> WHAT YOU SHOULD DO: Beginning with the line below that contains "v_log v = []" and ending with the line that contains "0 <= v_sending", copy every line exactly. Copy nothing else.

RECORDS PROVIDED below:

(* ===== verification/ReliableProps.v ===== *)
(** * Properties of reliable delivery

    The invariant of one message seen through its view, the bound on its
    retransmissions, its outcomes, and deduplication on the receiving side. *)
From S2P Require Import Prelude JsMap Profiles Messages Reliable.

(** ** The view of one message

    Everything the sending side does concerns one id at a time; the view of
    an id is what the state says about it. *)
Definition about (id : jstr) (o : Output) : bool :=
  match o with
  | OSend (reliable_msg id' _ _ _ _) _ => bool_decide (id = id')
  | ODelivered id' _ | OFailed id' _ _ => bool_decide (id = id')
  | _ => false
  end.

Definition count (id : jstr) (l : list jstr) : Z :=
  sum_by (fun x => if decide (id = x) then 1 else 0) l.

Definition lift (b : bool) : Z := if b then 1 else 0.

Record View := {
  v_object : option PendingReliable;
  v_pending : bool;
  v_sending : Z;
  v_log : list Output;
}.

Definition view (id : jstr) (s : Reliable) : View := {|
  v_object := map_get id (store s);
  v_pending := bool_decide (id ∈ pending s);
  v_sending := count id (sending s);
  v_log := List.filter (about id) (log s);
|}.

(** The attempt numbers and the outcomes in a log. *)
Definition attempt_of (o : Output) : list Z :=
  match o with OSend (reliable_msg _ _ _ _ n) _ => [n] | _ => [] end.
Definition attempts_in (l : list Output) : list Z := mjoin (attempt_of <$> l).
Definition is_delivered (o : Output) : bool := match o with ODelivered _ _ => true | _ => false end.
Definition is_failed (o : Output) : bool := match o with OFailed _ _ _ => true | _ => false end.
Definition delivered_in (l : list Output) : Z := sum_by (fun o => lift (is_delivered o)) l.
Definition failed_in (l : list Output) : Z := sum_by (fun o => lift (is_failed o)) l.
Definition outcomes_in (l : list Output) : Z := delivered_in l + failed_in l.

Definition armed (p : PendingReliable) : Z := match timer p with Some _ => 1 | None => 0 end.
Definition will_retry (p : PendingReliable) : bool :=
  match timer p with Some (retry, _) => true | _ => false end.

(** [lost]: the channel was reset; [late]: a transport failure was reported
    for a message that was not pending any more. *)
Definition good (policy : ReliablePolicy) (lost late : bool) (id : jstr) (v : View) : Prop :=
  match v_object v with
  | None => v_pending v = false /\ v_sending v = 0 /\ v_log v = []
  | Some p =>
      p_id p = id /\
      1 <= attempts p <= Z.max 1 (policy_maxAttempts policy) /\
      (will_retry p = true -> attempts p < policy_maxAttempts policy) /\
      0 <= v_sending v /\ v_sending v + armed p <= 1 /\
      attempts_in (v_log v) = seqZ 1 (attempts p) /\
      (if v_pending v
       then v_sending v + armed p = 1 /\ outcomes_in (v_log v) = 0
       else delivered_in (v_log v) <= 1 /\ outcomes_in (v_log v) + v_sending v <= 2 /\
            (late = false -> outcomes_in (v_log v) <= 1) /\
            (lost = false -> 1 <= outcomes_in (v_log v)))
  end.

End of RECORDS PROVIDED.

> TASK RESULT:
  | None => v_pending v = false /\ v_sending v = 0 /\ v_log v = []
  | Some p =>
      p_id p = id /\
      1 <= attempts p <= Z.max 1 (policy_maxAttempts policy) /\
      (will_retry p = true -> attempts p < policy_maxAttempts policy) /\
      0 <= v_sending v /\ v_sending v + armed p <= 1 /\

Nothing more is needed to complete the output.